**WHAT THE TASK REQUIRES**.
Filter out every line below that lacks "split", and copy the rest.

(Stored data entries)
- - -
(** What is left in the buffer when no entry is found is not more than a buffer. *)
Lemma scan_run pr fuel : forall k e s,
  same s0 s -> mallocs s = [] -> (24 * k <= length c)%nat -> (length c < 24 * (k + fuel))%nat -> length e = 24%nat ->
  exists s' e', scan_entries fuel p pr e (24 * Z.of_nat k) s =
      Ok (match find_slot pr k (drop k (slots c)) with
          | Some (i, ei) => (true, ei, 24 * Z.of_nat i)
          | None => (false, e', 24 * Zlen (slots c))
          end, s') /\ length e' = 24%nat /\ same s0 s' /\ mallocs s' = [].
Proof using Hok.
  pose proof (fo_length _ _ _ Hok) as HL. unfold BYTE_CAPACITY, NODE_CAPACITY, BLOCK_SECTOR_SIZE in HL.
  pose proof (content_length _ _ _ Hok) as HC.
  induction fuel as [|fuel IH]; intros k e s Hs Hm Hk Hf He; [lia|]. cbn [scan_entries].
  destruct (read_entry_run s e (24 * Z.of_nat k) Hs Hm ltac:(lia) ltac:(lia)) as (s1 & Hr & Hs1 & Hm1).
  rewrite (run_bind _ _ _ _ _ Hr). replace (Z.to_nat (24 * Z.of_nat k)) with (24 * k)%nat by lia.
  pose proof (slots_lookup c k) as Hsl. destruct (decide (24 * k + 24 <= length c)%nat) as [Hfull|Hfull];
    [rewrite bool_decide_true by done|rewrite bool_decide_false by done]; cbn [negb].
  - set (ek := take 24 (drop (24 * k) c)) in *.
    assert (length ek = 24%nat) as Hek by (unfold ek; rewrite length_take, length_drop; lia).
    assert (ek ++ drop (length ek) e = ek) as -> by (rewrite Hek, drop_ge by lia; apply app_nil_r).
    rewrite (drop_S (slots c) ek k Hsl). cbn [find_slot]. destruct (pr ek).
    + exists s1, e. done.
    + destruct (IH (S k) ek s1 Hs1 Hm1 ltac:(lia) ltac:(lia) Hek) as (s2 & e2 & H2 & He2 & Hs2 & Hm2).
      replace (24 * Z.of_nat k + SIZEOF_ENTRY) with (24 * Z.of_nat (S k)) by (unfold SIZEOF_ENTRY; lia).
      rewrite H2. by exists s2, e2.
  - assert (length (slots c) = k) as Hlen.
    { rewrite length_slots. symmetry. apply Nat.div_unique with (r := (length c - 24 * k)%nat); lia. }
    rewrite (drop_ge (slots c)) by lia. cbn [find_slot]. eexists s1, _. rewrite Hlen. split; [done|].
    split; [|done]. rewrite length_app, length_drop, length_take, length_drop. lia.
Qed.

Lemma entries_fuel_run s : same s0 s -> entries_fuel p s = Ok (S (length c), s).
Proof using Hok.
  intros Hs. destruct (same_ok _ _ _ _ Hs Hok) as [Hok' Hc]. unfold entries_fuel.
  rewrite (run_bind _ _ _ _ _ (get_inode_run _ _ _ Hok')). rewrite <- (content_length _ _ _ Hok). done.
Qed.
End directory.

(** * An open directory *)

(** [dp] is open on the inode [n] at [p], to which writing is allowed. *)
Record dir_ok (s : fs) (dp p : Z) (n : inode) : Prop := {
  do_file : file_ok s p n;
  do_null : dp <> NULL;
  do_dir : exists d, dirs s !! dp = Some d /\ d_inode d = p;
  do_malloc : mallocs s = [];
  do_write : deny_write_cnt n = 0
}.

(** What [lookup] is to find. *)
Definition is_entry (name : str) (e : dir_entry) : bool := e_in_use e && bool_decide (name = e_name e).

Definition find_name (name : str) (c : list Z) : option (nat * dir_entry) := find_slot (is_entry name) 0 (slots c).

Lemma same_dir s s' dp p n :
  dir_ok s dp p n -> same s s' -> mallocs s' = [] -> dir_ok s' dp p n /\ content s' n = content s n.
Proof.
  intros [H1 H2 H3 H4 H5] Hs Hm. destruct (same_ok _ _ _ _ Hs H1) as [H1' Hc]. split; [|done].
  destruct Hs as (b & _ & ->). split; done.
Qed.

Lemma lookup_run junk s dp p n name :
  dir_ok s dp p n -> path_isvalid name = true -> length junk = 24%nat ->
  exists s', lookup junk dp name s =
      Ok ((fun '(i, e) => (e, 24 * Z.of_nat i)) <$> find_name name (content s n), s') /\
    same s s' /\ mallocs s' = [].
Proof.
  intros [Hok Hn (d & Hd & <-) Hm _] Hv Hj. unfold lookup. rewrite Hv. cbn [negb].
  rewrite (run_bind _ _ _ tt s) by (apply run_assert; by apply Z.eqb_neq in Hn as ->).
  rewrite (run_bind _ _ _ d s) by (unfold get_dir; by rewrite Hd).
  rewrite (run_bind _ _ _ _ _ (entries_fuel_run s (d_inode d) n Hok s (same_refl s))).
  destruct (scan_run s (d_inode d) n Hok (is_entry name) (S (length (content s n))) 0 junk s) as (s' & e' & Hr & _ & Hs & Hm');
    [apply same_refl|done|lia|lia|done|].
  exists s'. split; [|done]. change (24 * Z.of_nat 0) with 0 in Hr. rewrite (run_bind _ _ _ _ _ Hr).
  rewrite drop_0. unfold find_name. by destruct (find_slot _ _ _) as [[i e]|].
Qed.

(** * New entries *)

Lemma cstring_app name bs : Forall (fun b => b <> 0) name -> cstring (name ++ 0 :: bs) = name.
Proof.
  induction 1 as [|b name Hb Hn IH]; [done|]. cbn. apply Z.eqb_neq in Hb as ->. by rewrite IH.
Qed.

Lemma byte_at_insert e i j v :
  (i < length e)%nat -> byte_at (<[i := v]> e) j = if decide (j = i) then v else byte_at e j.
Proof.
  intros Hi. unfold byte_at. rewrite !nth_lookup. case_decide as E.
  - subst. by rewrite list_lookup_insert_eq.
  - by rewrite list_lookup_insert_ne.
Qed.

Lemma byte_at_overwrite e o src j :
  (Z.to_nat o + length src <= length e)%nat -> 0 <= o -> ~ (Z.to_nat o <= j < Z.to_nat o + length src)%nat ->
  byte_at (overwrite e o src) j = byte_at e j.
Proof. intros H1 H2 H3. unfold byte_at. by rewrite !nth_lookup, overwrite_lookup, decide_False. Qed.

Definition new_entry (name : str) (sec : Z) (isdir : bool) (e : dir_entry) : dir_entry :=
  set_inode_sector sec (set_name name (set_e_is_dir isdir (set_in_use true e))).

Record entry_of (name : str) (sec : Z) (isdir : bool) (e : dir_entry) : Prop := {
  eo_length : length e = 24%nat;
  eo_in_use : e_in_use e = true;
  eo_is_dir : e_is_dir e = isdir;
  eo_name : e_name e = name;
  eo_sector : e_inode_sector e = u32 sec
}.

Lemma new_entry_ok name sec isdir e :
  length e = 24%nat -> Forall (fun b => b <> 0) name -> entry_of (take 14 name) sec isdir (new_entry name sec isdir e).
Proof.
  intros He Hn. unfold new_entry, set_name. change (Z.to_nat NAME_MAX) with 14%nat.
  set (e1 := set_e_is_dir isdir (set_in_use true e)).
  assert (length e1 = 24%nat) as H1 by (unfold e1, set_e_is_dir, set_in_use; by rewrite !length_insert).
  set (nm := take 14 name ++ [0]). assert (length nm <= 15)%nat as Hnm.
  { unfold nm. rewrite length_app, length_take. change (length [0]) with 1%nat. lia. }
  set (e2 := overwrite e1 4 nm). assert (length e2 = 24%nat) as H2 by (unfold e2; rewrite overwrite_length; lia).
  assert (length (word_bytes (u32 sec)) = 4%nat) as Hw by done.
  assert (forall j, (19 <= j)%nat -> byte_at (set_inode_sector sec e2) j = byte_at e1 j) as Hb.
  { intros j Hj. unfold set_inode_sector. rewrite byte_at_overwrite by (rewrite ?Hw; lia).
    unfold e2. rewrite byte_at_overwrite by lia. done. }
  split.
  - unfold set_inode_sector. rewrite overwrite_length by (rewrite ?Hw; lia). done.
  - unfold e_in_use. rewrite Hb by lia. unfold e1, set_e_is_dir, set_in_use.
    rewrite !byte_at_insert by (rewrite ?length_insert; lia). done.
  - unfold e_is_dir. rewrite Hb by lia. unfold e1, set_e_is_dir, set_in_use.
    rewrite byte_at_insert by (rewrite ?length_insert; lia). by destruct isdir.
  - unfold e_name. assert (drop 4 (set_inode_sector sec e2) = nm ++ drop (4 + length nm) e1) as ->.
    { unfold set_inode_sector, overwrite at 1. change (Z.to_nat 0) with O. rewrite take_0, Hw. cbn [app Nat.add].
      change 4%nat with (length (word_bytes (u32 sec))) at 1. rewrite drop_app_length. unfold e2, overwrite.
      change (Z.to_nat 4) with 4%nat. rewrite drop_app_length'; [done|]. rewrite length_take. lia. }
    unfold nm. rewrite <- app_assoc. apply cstring_app. by apply Forall_take.
  - unfold e_inode_sector, set_inode_sector, overwrite. change (Z.to_nat 0) with O. rewrite take_0.
    apply (word_at_app []). apply (uwrap_range 32). lia.
Qed.

Lemma valid_nonzero name : path_isvalid name = true -> Forall (fun b => b <> 0) name.
Proof.
  intros [_ H]%andb_true_iff. rewrite forallb_forall in H. apply Forall_forall. intros b Hb ->.
  by specialize (H 0 (proj1 (list_elem_of_In _ _) Hb)).
Qed.

(** The first free slot. *)
Definition find_free (c : list Z) : option (nat * dir_entry) := find_slot (fun e => negb (e_in_use e)) 0 (slots c).

(** Entering a name when there is a free slot. *)
Lemma add_entry_run junk s dp p n name sec isdir i e0 :
  dir_ok s dp p n -> path_isvalid name = true -> length junk = 24%nat ->
  find_name name (content s n) = None -> find_free (content s n) = Some (i, e0) ->
  exists s', add_entry junk dp name sec isdir s = Ok (true, s') /\ dir_ok s' dp p n /\ wrote n s s' /\
    slots (content s' n) = <[i := new_entry name sec isdir e0]> (slots (content s n)).
Proof.
  intros Hd Hv Hj Hno Hfree. unfold add_entry.
  destruct (lookup_run junk s dp p n name Hd Hv Hj) as (s1 & Hl & Hs1 & Hm1). rewrite Hno in Hl.
  rewrite (run_bind _ _ _ _ _ Hl). cbn [fmap option_fmap option_map].
  destruct (same_dir _ _ _ _ _ Hd Hs1 Hm1) as [Hd1 Hc1]. pose proof Hd1 as [Hok1 _ (d & Hdd & Edd) _ Hwr].
  rewrite (run_bind _ _ _ d s1) by (unfold get_dir; by rewrite Hdd). rewrite Edd.
  rewrite (run_bind _ _ _ _ _ (entries_fuel_run s1 p n Hok1 s1 (same_refl s1))).
  destruct (scan_run s1 p n Hok1 (fun e => negb (e_in_use e)) (S (length (content s1 n))) 0 junk s1) as (s2 & e' & Hr & _ & Hs2 & Hm2);
    [apply same_refl|done|lia|lia|done|].
  rewrite drop_0, Hc1 in Hr. unfold find_free in Hfree. rewrite Hfree in Hr. change (24 * Z.of_nat 0) with 0 in Hr.
  rewrite Hc1, (run_bind _ _ _ _ _ Hr).
  destruct (same_dir _ _ _ _ _ Hd1 Hs2 Hm2) as [Hd2 Hc2]. rewrite Hc1 in Hc2. pose proof (do_file _ _ _ _ Hd2) as Hok2.
  pose proof (find_slot_spec (fun e => negb (e_in_use e)) (slots (content s n)) 0) as Hsp. rewrite Hfree in Hsp.
  destruct Hsp as (_ & Hi & _). rewrite Nat.sub_0_r in Hi. pose proof (slot_length _ _ _ Hi) as He0.
  rewrite slots_lookup in Hi. destruct (decide (24 * i + 24 <= length (content s n))%nat) as [Hfit|]; [|done].
  fold (new_entry name sec isdir e0). set (en := new_entry name sec isdir e0).
  assert (length en = 24%nat) as Hen by (by eapply eo_length, new_entry_ok; [|apply valid_nonzero]).
  pose proof (content_length _ _ _ Hok2) as HC2. rewrite Hc2 in HC2.
  destruct (write_at_ok s2 p n en (24 * Z.of_nat i) Hok2 Hm2 Hwr ltac:(lia)) as (s3 & Hw & Hok3 & Hwr3 & Hm3 & Hc3).
  { pose proof (fo_length _ _ _ Hok2). lia. }
  exists s3. rewrite (run_bind _ _ _ _ _ Hw). split; [by rewrite Hen|].
  assert (dirs s3 = dirs s2) as Hdirs by (by destruct Hwr3 as (dk & b & -> & _)).
  split; [|split].
  - destruct Hd2 as [D1 D2 D3 D4 D5]. split; [done|done|by rewrite Hdirs|done|done].
  - eapply wrote_trans; [|done]. eapply wrote_trans; by apply same_wrote.
  - rewrite Hc3, Hc2. by apply slots_write.
Qed.

(** * Opening inodes *)

(** Memory that is handed out next is free, and open inodes are in memory. *)
Record heap_ok (s : fs) : Prop := {
  ho_brk : 0 < brk s;
  ho_fresh : forall q, is_Some (inodes s !! q) -> q < brk s;
  ho_open : forall q, q ∈ open_inodes s -> q <> NULL /\ is_Some (inodes s !! q)
}.

Lemma same_heap s s' : heap_ok s -> same s s' -> heap_ok s'.
Proof.
  intros [H1 H2 H3] (b & Hb & ->). split; cbn; [lia| |done]. intros q Hq. specialize (H2 q Hq). lia.
Qed.

(** The inode at [sec] is in memory and that of a directory, so that opening it once
    more makes it a directory that somebody else has open. *)
Definition open_elsewhere (s : fs) (sec : Z) : bool :=
  match List.find (fun p => match inodes s !! p with Some n => sector n =? sec | None => false end) (open_inodes s) with
  | Some p =>
      match inodes s !! p with
      | Some n => ptr_isdir (self (data n)) && (1 <? s32 (open_cnt n + 1))
      | None => false
      end
  | None => false
  end.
- - -
**YOUR SOLUTION**.
    rewrite (drop_ge (slots c)) by lia. cbn [find_slot]. eexists s1, _. rewrite Hlen. split; [done|].
    split; [|done]. rewrite length_app, length_drop, length_take, length_drop. lia.
  intros [H1 H2 H3 H4 H5] Hs Hm. destruct (same_ok _ _ _ _ Hs H1) as [H1' Hc]. split; [|done].
  destruct Hs as (b & _ & ->). split; done.
  exists s'. split; [|done]. change (24 * Z.of_nat 0) with 0 in Hr. rewrite (run_bind _ _ _ _ _ Hr).
  split.
  exists s3. rewrite (run_bind _ _ _ _ _ Hw). split; [by rewrite Hen|].
  split; [|split].
  - destruct Hd2 as [D1 D2 D3 D4 D5]. split; [done|done|by rewrite Hdirs|done|done].
  intros [H1 H2 H3] (b & Hb & ->). split; cbn; [lia| |done]. intros q Hq. specialize (H2 q Hq). lia.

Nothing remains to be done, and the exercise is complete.